Macrium Reflect cloning question?


  1. Posts : 292
    Windows 7 Professional
       #1

    Macrium Reflect cloning question?


    When I clone an old hard drive to another hard drive, and install the cloned hard drive in my laptop, shouldn't it simply boot up, or is there something I'm missing. When I tried to boot up, it couldn't find an OS. I'm thinking I did it correct and might have cloned a bad hard drive. Thoughts?? I have a new SSD I plan to clone from my old harddrive, and I want to be sure I do it right.

    Thanks,
    Bill
      My Computer


  2. whs
    Posts : 26,210
    Vista, Windows7, Mint Mate, Zorin, Windows 8
       #2

    You may have forgotten the 100MB system partition. Have a look at this.

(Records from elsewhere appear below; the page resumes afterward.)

(* ===== verification/EvmSendProof.v ===== *)
(** * What the send service never does

    Any number of instances of the service, ticking, sweeping and quoting at
    once against one database, dying at any point and restarted: what holds of
    the rows and of every request that left, proved with the rules of
    [Rules]. *)
From S2P Require Import Prelude StateMachine EvmPlan BlockTime Prog SwapDb EvmRow Store EvmStore.
From S2P Require Import World EvmService SweptRefund Discipline Rules EvmRules EvmSendService.
#[local] Opaque transition patch.

(** ** The discipline of the service *)

(** The solver's ERC20 may be out, or has been. *)
Definition is_out (s : EvmSend.state) : bool :=
  match s with EvmSend.quoted | EvmSend.funded | EvmSend.refused => false | _ => true end.
(** Reached only once the ERC20 is being refunded, claimed, or given up on. *)
Definition post_refund (s : EvmSend.state) : bool :=
  match s with
  | EvmSend.refunding_evm | EvmSend.refunded | EvmSend.claiming | EvmSend.claimed | EvmSend.stuck => true
  | _ => false
  end.
Definition post_claim (s : EvmSend.state) : bool :=
  match s with EvmSend.claiming | EvmSend.claimed | EvmSend.stuck => true | _ => false end.

Definition send_le (s s' : EvmSend.state) : Prop :=
  (s = EvmSend.refused → s' = EvmSend.refused) ∧ (is_out s = true → is_out s' = true) ∧
  (post_refund s = true → post_refund s' = true) ∧ (post_claim s = true → post_claim s' = true).

Section send_discipline.
Context (sha256 : list Z → list Z) `{EvmHtlcBackend} (deps : SendDeps) (self : nat).

(** [s] is the hexadecimal of a preimage that opens the lock of the row. *)
Definition opening (q : CommonQuote) (s : string) : Prop :=
  ∃ p lock, s = hex_encode p ∧ sendLockFromRow q = Ok lock ∧ sha256 p = lock_preimageHash lock.

Definition send_row_ok (r : EvmSendRow) : Prop :=
  (∀ v, cols r !! "preimage" = Some v →
     is_out (state r) = true ∧ ∃ s, v = VText s ∧ opening (quote r) s) ∧
  (state r ∈ [EvmSend.claiming; EvmSend.claimed] → is_Some (cols r !! "preimage")) ∧
  (state r = EvmSend.claimed → is_Some (cols r !! "claim_ark_txid")).

(** What licenses each irreversible request. *)
Definition send_effect_ok (d : EvmSendDb) (a : SendEffect) : Prop :=
  match a with
  | LockCall i _ =>
      (∃ r, find_row d i = Some r ∧ is_out (state r) = true) ∧
      ∃ e, e ∈ events d ∧ ev_swap e = i ∧ ev_to e = EvmSend.locking_evm
  | EnsureFunding i _ _ => ∃ r, find_row d i = Some r ∧ is_out (state r) = true
  | RefundCall i _ => ∃ r, find_row d i = Some r ∧ post_refund (state r) = true
  | ClaimArkade i s =>
      ∃ r, find_row d i = Some r ∧ post_claim (state r) = true ∧
           is_Some (cols r !! "preimage") ∧ opening (quote r) s
  | RefundLockup c _ | RefundSwept c _ =>
      ∃ r, find_row d (cov_id c) = Some r ∧ state r = EvmSend.refused ∧
           c = evmSendCovenantRowFor (cov_id c) (quote r)
  | SweepRecovery => True
  end.

#[export] Instance SendDiscipline : Discipline EvmSend.state CommonQuote SendEffect := {
  state_le := send_le;
  kept _ := True;
  frozen _ := False;
  after_grant r := is_out (state r) = true;
  granted := Entry EvmSend.locking_evm;
  row_ok := send_row_ok;
  effect_ok := send_effect_ok;
  own_of a := match a with LockCall i _ => Some i | _ => None end;
  full i q l := ∃ lock allowance,
    sendLockFromRow q = Ok lock ∧ l = LockCall i <$> lockCalls lock allowance;
}.

Lemma send_le_refl s : send_le s s.
Proof. unfold send_le. auto. Qed.
Lemma send_le_trans s1 s2 s3 : send_le s1 s2 → send_le s2 s3 → send_le s1 s3.
Proof. unfold send_le. intros (?&?&?&?) (?&?&?&?). split_and!; auto. Qed.
Lemma is_out_le s s' : send_le s s' → is_out s = true → is_out s' = true.
Proof. by intros (_ & ? & _). Qed.
(* ===== verification/Page.v ===== *)
(** * Keyset pages over a swap table

    [packages/solver-core/src/core/page.ts]: cursors, the query every store's
    [page()] runs, and the split of its result; and [page()] of
    [EvmSwapStore] ([packages/solver-corridors-evm/src/db/evmSwapStore.ts]).
    A table is a list of rows with their rowids. SQL's [LIKE] belongs to the
    database: it is the function [like], under the documented rules of the
    class [LikeRules]. *)
From Stdlib Require Import Ascii Sorting.Sorted.
From stdpp Require Import sorting.
From S2P Require Import Prelude JsString StateMachine Prog SwapDb EvmRow Store EvmStore.
#[local] Open Scope Z_scope.

Record Search := mkSearch { term : string; columns : list string }.
Record PageOptions := mkOptions {
  states : option (list string);
  limit_ : option num;
  cursor : option string;
  search : option Search;
  searchTerm : option string;
}.

Definition DEFAULT_PAGE_LIMIT : Z := 50.
Definition MAX_PAGE_LIMIT : Z := 500.
Definition MIN_SEARCH_LENGTH : nat := 3.
Definition LIKE_ESCAPE : ascii := "\"%char.

Definition escapeLike (term : string) : string :=
  let e := String LIKE_ESCAPE EmptyString in
  replaceAll "_" (e +:+ "_") (replaceAll "%" (e +:+ "%") (replaceAll LIKE_ESCAPE (e +:+ e) term)).

Inductive PageError :=
  | NoSearchColumn
  | NotPlainIdentifier (column : string)
  | MalformedCursor (raw : string)
  | BadLimit
  | SearchTooShort.
#[export] Instance PageError_eq_dec : EqDecision PageError.
Proof. solve_decision. Defined.

(** [/^[a-z_][a-z0-9_]*$/] *)
Definition identifier_start (c : ascii) : bool :=
  let n := nat_of_ascii c in (97 <=? n)%nat && (n <=? 122)%nat || (n =? 95)%nat.
Definition identifier_char (c : ascii) : bool :=
  let n := nat_of_ascii c in identifier_start c || (48 <=? n)%nat && (n <=? 57)%nat.
Definition plain_identifier (column : string) : bool :=
  match column with
  | EmptyString => false
  | String c rest => identifier_start c && all_chars identifier_char rest
  end.

Definition assertSearchable (columns : list string) : result PageError unit :=
  match columns with
  | [] => Err NoSearchColumn
  | _ =>
      match list_find (λ c, plain_identifier c = false) columns with
      | Some (_, c) => Err (NotPlainIdentifier c)
      | None => Ok tt
      end
  end.

Record Cursor := mkCursor { createdAt : Z; rowid : Z }.

Definition encodeCursor (c : Cursor) : string :=
  pretty (createdAt c) +:+ String "." (pretty (rowid c)).

Definition decodeCursor (raw : option string) : result PageError (option Cursor) :=
  match raw with
  | None | Some EmptyString => Ok None
  | Some raw =>
      match split "." raw with
      | [a; b] =>
          match integer (Number a), integer (Number b) with
          | Some createdAt, Some rowid => Ok (Some (mkCursor createdAt rowid))
          | _, _ => Err (MalformedCursor raw)
          end
      | _ => Err (MalformedCursor raw)
      end
  end.

Definition clampLimit (limit : option num) : result PageError Z :=
  match limit with
  | None => Ok DEFAULT_PAGE_LIMIT
  | Some n =>
      match integer n with
      | Some limit => if limit <=? 0 then Err BadLimit else Ok (Z.min limit MAX_PAGE_LIMIT)
      | None => Err BadLimit
      end
  end.

(** ** The query

    A clause of the WHERE has its text, its parameters and, below, its meaning. *)

Inductive Clause :=
  | StateIn (states : list string)
  | Before (c : Cursor)
  | AnyLike (columns : list string) (pattern : string).

Definition clause_sql (c : Clause) : string :=
  match c with
  | StateIn states => "state IN (" +:+ join "," ((λ _, "?") <$> states) +:+ ")"
  | Before _ => "(created_at < ? OR (created_at = ? AND rowid < ?))"
  | AnyLike columns _ =>
      "(" +:+ join " OR " ((λ c, c +:+ " LIKE ? ESCAPE '" +:+ String LIKE_ESCAPE "'") <$> columns) +:+ ")"
  end.

Definition clause_params (c : Clause) : list sqlval :=
  match c with
  | StateIn states => VText <$> states
  | Before c => [VInt (createdAt c); VInt (createdAt c); VInt (rowid c)]
  | AnyLike columns pattern => (λ _, VText pattern) <$> columns
  end.

Definition state_clause (options : PageOptions) : list Clause :=
  match states options with
  | None | Some [] => []
  | Some states => [StateIn states]
  end.

Definition search_clause (options : PageOptions) : result PageError (list Clause) :=
  match search options with
  | None => Ok []
  | Some s =>
      let t := trim (term s) in
      if (String.length t <? MIN_SEARCH_LENGTH)%nat then Err SearchTooShort
      else _ ← assertSearchable (columns s); Ok [AnyLike (columns s) ("%" +:+ escapeLike t +:+ "%")]
  end.

Definition cursor_clause (c : option Cursor) : list Clause :=
  match c with Some c => [Before c] | None => [] end.

(** What [pageQuery] returns, with the clauses its text stands for. *)
Record PageQuery := mkQuery { clauses : list Clause; sql : string; params : list sqlval; page_limit : Z }.

Definition query_of (table : string) (clauses : list Clause) (limit : Z) : PageQuery :=
  let where_ := match clauses with [] => "" | _ => "WHERE " +:+ join " AND " (clause_sql <$> clauses) end in
  mkQuery clauses
    ("SELECT *, rowid AS _rowid FROM " +:+ table +:+ " " +:+ where_ +:+
     " ORDER BY created_at DESC, rowid DESC LIMIT ?")
    ((clauses ≫= clause_params) ++ [VInt (limit + 1)]) limit.

Definition pageQuery (table : string) (options : PageOptions) : result PageError PageQuery :=
  limit ← clampLimit (limit_ options);
  c ← decodeCursor (cursor options);
  found ← search_clause options;
  Ok (query_of table (state_clause options ++ cursor_clause c ++ found) limit).

(** ** Its result *)

(** What the query reads of a row. *)
Class Paged (R : Type) := {
  paged_state : R → string;
  paged_created : R → Z;
  paged_text : string → R → option string;   (** a column as text, [None] for [NULL] *)
}.

Section select.
Context {R : Type} `{Paged R} (like : string → string → bool).
#[local] Abbreviation row := (Z * R)%type.

Definition row_cursor (r : row) : Cursor := mkCursor (paged_created r.2) r.1.

Definition cursor_before (a b : Cursor) : bool :=
  (createdAt a <? createdAt b) || (createdAt a =? createdAt b) && (rowid a <? rowid b).

Definition clause_holds (c : Clause) (r : row) : bool :=
  match c with
  | StateIn states => bool_decide (paged_state r.2 ∈ states)
  | Before c => cursor_before (row_cursor r) c
  | AnyLike columns pattern =>
      existsb (λ col, match paged_text col r.2 with Some text => like pattern text | None => false end) columns
  end.

(** [ORDER BY created_at DESC, rowid DESC] *)
Definition page_order (a b : row) : bool := negb (cursor_before (row_cursor a) (row_cursor b)).

Definition run_query (q : PageQuery) (table : list row) : list row :=
  take (Z.to_nat (page_limit q + 1))
    (order_by page_order (filter (λ r, forallb (λ c, clause_holds c r) (clauses q) = true) table)).

Definition takePage (raw : list row) (limit : Z) : list row * option string :=
  let page := take (Z.to_nat limit) raw in
  (page, match last page with
         | Some r => if limit <? Z.of_nat (length raw) then Some (encodeCursor (row_cursor r)) else None
         | None => None
         end).

(** A store's [page()] on one state of its table. *)
Definition page (table : string) (options : PageOptions) (rows : list row)
    : result PageError (list row * option string) :=
  q ← pageQuery table options; Ok (takePage (run_query q rows) (page_limit q)).

Definition with_cursor (options : PageOptions) (c : option string) : PageOptions :=
  mkOptions (states options) (limit_ options) c (search options) (searchTerm options).

(** [EvmSwapStore.page]: the options as they come. *)
Definition evm_page := page.

(** [BaseSwapStore.page]: the store's own columns for a caller's term. *)
Definition base_page (searchColumns : list string) (table : string) (options : PageOptions) (rows : list row)
    : result PageError (list row * option string) :=
  page table
    (mkOptions (states options) (limit_ options) (cursor options)
       (match searchTerm options with
        | None | Some EmptyString => search options
        | Some t => Some (mkSearch t searchColumns)
        end) (searchTerm options)) rows.

(** An operator following the cursors, the table changing in between; [None]
    if the snapshots run out first. *)
Fixpoint follow (table : string) (options : PageOptions) (snapshots : list (list row))
    : result PageError (option (list (list row))) :=
  match snapshots with
  | [] => Ok None
  | rows :: rest =>
      '(got, next) ← page table options rows;
      match next with
      | None => Ok (Some [got])
      | Some c => pages ← follow table (with_cursor options (Some c)) rest; Ok ((λ more, got :: more) <$> (pages : option (list (list row))))
      end
  end.
End select.

(** ** Cursors *)

Definition safe_cursor (c : Cursor) : Prop := Z.abs (createdAt c) < 2 ^ 53 ∧ Z.abs (rowid c) < 2 ^ 53.

(** A cursor means the same position when it comes back: for every
    position a table can have, the text [encodeCursor] hands out decodes to that
    very position. *)
Theorem cursor_roundtrip c : safe_cursor c → decodeCursor (Some (encodeCursor c)) = Ok (Some c).
Proof.
  intros [Ha Hr]. unfold decodeCursor, encodeCursor. destruct (pretty (createdAt c) +:+ _) eqn:He.
  - by destruct (pretty (createdAt c)).
  - rewrite <- He, split_app, split_pretty by apply split_pretty.
    rewrite !Number_pretty by done. by destruct c.
Qed.
(** The covenant a quote is priced against: the solver is its receiver. *)
Definition sendCovenant (req : EvmSendQuoteRequest) (refundPkScript : list Z) (refundAt : Z)
    : result Error CovenantSwapParams :=
  server ← hexBytes (ark_serverPubkey ark);
  receiver ← hexBytes (ark_solverPubkey ark);
  hash ← scriptHashFromPaymentHash (req_paymentHash req);
  client ← hexBytes (req_clientRefundPubkey req);
  emulator ← hexBytes (ark_emulatorPubkey ark);
  receiverScript ← hexBytes (ark_solverPkScript ark);
  Ok (mkParams receiver server hash refundAt (unilateralClaimDelay (delays ark)) client
        (unilateralRefundWithoutReceiverDelay (delays ark)) (unilateralRefundDelay (delays ark))
        emulator receiverScript refundPkScript false).

Definition sendCandidate (req : EvmSendQuoteRequest) (served : EvmMarketTerms) (refundPkScript : list Z)
    (refundAt timeoutHeight until payout amount : Z) : result Error CommonQuote :=
  params ← sendCovenant req refundPkScript refundAt;
  script ← CovenantSwapScript params;
  Ok (mkQuote (req_paymentHash req) (req_amountSats req) payout (pretty amount)
        (token_address (token served)) (contract_address conf) (chain_id conf) timeoutHeight until
        (chain_minConfirmations conf) (chain_minAgeSeconds conf)
        (req_evmClaimAddress req) (hex_encode (solverEvmAddress deps)) refundAt
        (ark_solverPubkey ark) (ark_serverPubkey ark) (unilateralClaimDelay (delays ark))
        (unilateralRefundDelay (delays ark)) (unilateralRefundWithoutReceiverDelay (delays ark))
        (hex_encode script) (vhtlcAddress params (hrp ark) (server params))
        (hex_encode refundPkScript) (ark_emulatorPubkey ark) (req_clientRefundPubkey req)
        (ark_solverPkScript ark) true (req_rfqId req)).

    SSD - Install and Transfer the Operating System
      My Computer


  3. Posts : 292
    Windows 7 Professional
    Thread Starter
       #3

    I used Macrium's cloning feature, and it cloned that partition as well as the other. I checked that first thing.
      My Computer


  4. whs
    Posts : 26,210
    Vista, Windows7, Mint Mate, Zorin, Windows 8
       #4

    I always use imaging and that works. Several people reported trouble with the cloning functions. But there I cannot help you because I do not use that function.
      My Computer


  5. Posts : 292
    Windows 7 Professional
    Thread Starter
       #5

    Why do You image rather than clone? What's the difference?
      My Computer


  6. whs
    Posts : 26,210
    Vista, Windows7, Mint Mate, Zorin, Windows 8
       #6

    billberry12 said:
    Why do You image rather than clone? What's the difference?
    I never had the need for a clone. I just collect images on a large disk from which I never boot. And when I transfer the OS to e.g. a SSD, I do it the 'traditional' way - like this.
      My Computer


  7. Posts : 9,600
    Win 7 Ultimate 64 bit
       #7

    whs said:
    billberry12 said:
    Why do You image rather than clone? What's the difference?
    I never had the need for a clone. I just collect images on a large disk from which I never boot. And when I transfer the OS to e.g. a SSD, I do it the 'traditional' way - like this.
    The difference between a clone and an image is like the difference from a photographic print and a negative. A clone is an exact duplicate of the source drive. An image is like a negative in that it is used to create an exact reproduction of a drive or partition, same as a photo negative is used to create a photo print.

    I clone my data drives so, if a data drive in my desktop computer should permanently die, I can just pull the SATA data plug on that drive, then plug the clone into the appropriate hot swap bay on my computer (a dock could also be used but it would be less convenient and usually would be slower) and be up running again in a couple, three minutes, giving me time to replace the dead drive.

    I image my boot drive because I can (and have) restore the boot drive should something go horribly wrong. Replacing the drive with a clone would take a fair amount of time and be a royal PITA whereas restoring from an image takes only a few minutes. An image also takes up less space and multiple images can be kept on the same HDD along with other existing data. A clone wipes the entire destination drive.

    As far as I know, one can't clone one partition only.

    Now, that all said, I cloned the one (and only) HDD in my notebook to another drive and the other drive worked perfectly so I don't know why it didn't work for you. I just got an SSD for that notebook and will use whs' tutorial to transfer the OS, etc. to the SSD to ensure I don't mess up track alignment on the SSD.